_Task_
Across the data below, how many lines have the word "gmap" in them? Respond with the number alone.

BEGIN The input

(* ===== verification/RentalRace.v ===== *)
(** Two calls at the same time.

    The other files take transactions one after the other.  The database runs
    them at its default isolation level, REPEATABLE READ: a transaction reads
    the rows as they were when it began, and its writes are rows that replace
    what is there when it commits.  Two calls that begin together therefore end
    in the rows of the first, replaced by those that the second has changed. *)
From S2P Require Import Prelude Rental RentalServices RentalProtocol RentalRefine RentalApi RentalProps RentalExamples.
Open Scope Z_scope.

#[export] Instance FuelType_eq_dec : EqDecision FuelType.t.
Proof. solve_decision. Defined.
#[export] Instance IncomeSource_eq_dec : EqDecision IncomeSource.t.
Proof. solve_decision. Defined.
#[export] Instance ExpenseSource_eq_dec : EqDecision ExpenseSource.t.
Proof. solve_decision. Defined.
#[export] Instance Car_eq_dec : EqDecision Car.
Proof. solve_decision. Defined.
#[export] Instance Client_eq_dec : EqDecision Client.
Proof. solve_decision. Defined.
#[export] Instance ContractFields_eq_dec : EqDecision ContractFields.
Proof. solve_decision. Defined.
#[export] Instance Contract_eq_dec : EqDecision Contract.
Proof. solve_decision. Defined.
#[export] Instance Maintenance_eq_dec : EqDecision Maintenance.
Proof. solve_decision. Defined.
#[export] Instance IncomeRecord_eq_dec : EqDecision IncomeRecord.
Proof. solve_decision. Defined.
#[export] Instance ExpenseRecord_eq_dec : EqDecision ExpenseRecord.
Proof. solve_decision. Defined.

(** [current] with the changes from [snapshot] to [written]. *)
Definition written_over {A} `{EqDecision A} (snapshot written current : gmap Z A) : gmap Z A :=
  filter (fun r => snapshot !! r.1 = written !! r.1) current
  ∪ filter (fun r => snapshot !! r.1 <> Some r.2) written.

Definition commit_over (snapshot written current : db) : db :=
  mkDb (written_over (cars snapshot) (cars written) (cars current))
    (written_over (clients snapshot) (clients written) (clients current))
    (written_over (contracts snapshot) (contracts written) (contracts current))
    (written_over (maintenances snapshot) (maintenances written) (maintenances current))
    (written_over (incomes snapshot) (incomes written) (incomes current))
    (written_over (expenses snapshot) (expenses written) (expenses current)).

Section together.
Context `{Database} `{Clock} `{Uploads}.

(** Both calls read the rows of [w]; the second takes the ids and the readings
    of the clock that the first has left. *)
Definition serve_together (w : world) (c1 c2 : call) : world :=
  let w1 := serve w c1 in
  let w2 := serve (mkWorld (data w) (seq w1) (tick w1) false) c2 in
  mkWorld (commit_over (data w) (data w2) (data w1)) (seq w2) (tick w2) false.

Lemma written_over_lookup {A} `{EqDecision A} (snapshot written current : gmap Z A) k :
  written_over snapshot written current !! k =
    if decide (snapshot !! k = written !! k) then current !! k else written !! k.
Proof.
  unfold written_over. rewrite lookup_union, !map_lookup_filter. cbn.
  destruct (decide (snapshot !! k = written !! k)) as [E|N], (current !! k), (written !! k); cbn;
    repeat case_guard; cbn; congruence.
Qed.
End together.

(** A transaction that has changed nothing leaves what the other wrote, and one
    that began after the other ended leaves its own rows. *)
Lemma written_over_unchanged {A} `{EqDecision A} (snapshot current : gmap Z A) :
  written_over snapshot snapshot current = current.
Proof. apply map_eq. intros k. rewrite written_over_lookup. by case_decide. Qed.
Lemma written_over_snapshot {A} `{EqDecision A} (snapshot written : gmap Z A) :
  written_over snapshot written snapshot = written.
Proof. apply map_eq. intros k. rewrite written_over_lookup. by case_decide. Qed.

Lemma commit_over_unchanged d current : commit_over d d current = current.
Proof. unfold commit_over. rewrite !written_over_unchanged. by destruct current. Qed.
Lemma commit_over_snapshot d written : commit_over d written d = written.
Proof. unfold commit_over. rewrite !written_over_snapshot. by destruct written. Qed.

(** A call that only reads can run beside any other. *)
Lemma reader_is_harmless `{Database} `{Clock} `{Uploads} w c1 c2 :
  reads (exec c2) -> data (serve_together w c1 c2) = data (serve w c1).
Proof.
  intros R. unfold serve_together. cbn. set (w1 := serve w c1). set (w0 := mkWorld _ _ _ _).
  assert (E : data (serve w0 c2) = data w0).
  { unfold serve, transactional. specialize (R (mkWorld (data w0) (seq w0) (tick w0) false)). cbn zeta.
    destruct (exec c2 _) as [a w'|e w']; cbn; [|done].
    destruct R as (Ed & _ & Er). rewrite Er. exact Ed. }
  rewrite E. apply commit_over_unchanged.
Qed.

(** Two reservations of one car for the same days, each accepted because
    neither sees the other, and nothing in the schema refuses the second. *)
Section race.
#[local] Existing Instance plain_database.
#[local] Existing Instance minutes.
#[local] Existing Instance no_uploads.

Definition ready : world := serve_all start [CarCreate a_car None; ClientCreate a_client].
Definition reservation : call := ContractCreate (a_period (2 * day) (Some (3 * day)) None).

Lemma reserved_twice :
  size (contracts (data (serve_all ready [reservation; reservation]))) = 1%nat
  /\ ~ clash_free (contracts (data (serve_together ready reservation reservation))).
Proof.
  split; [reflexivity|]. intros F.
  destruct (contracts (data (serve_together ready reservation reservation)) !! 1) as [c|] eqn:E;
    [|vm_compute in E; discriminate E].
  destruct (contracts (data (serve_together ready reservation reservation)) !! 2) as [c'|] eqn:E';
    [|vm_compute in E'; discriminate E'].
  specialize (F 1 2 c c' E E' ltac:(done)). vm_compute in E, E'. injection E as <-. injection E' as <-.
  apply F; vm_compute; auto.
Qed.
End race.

END The input

_Result_
4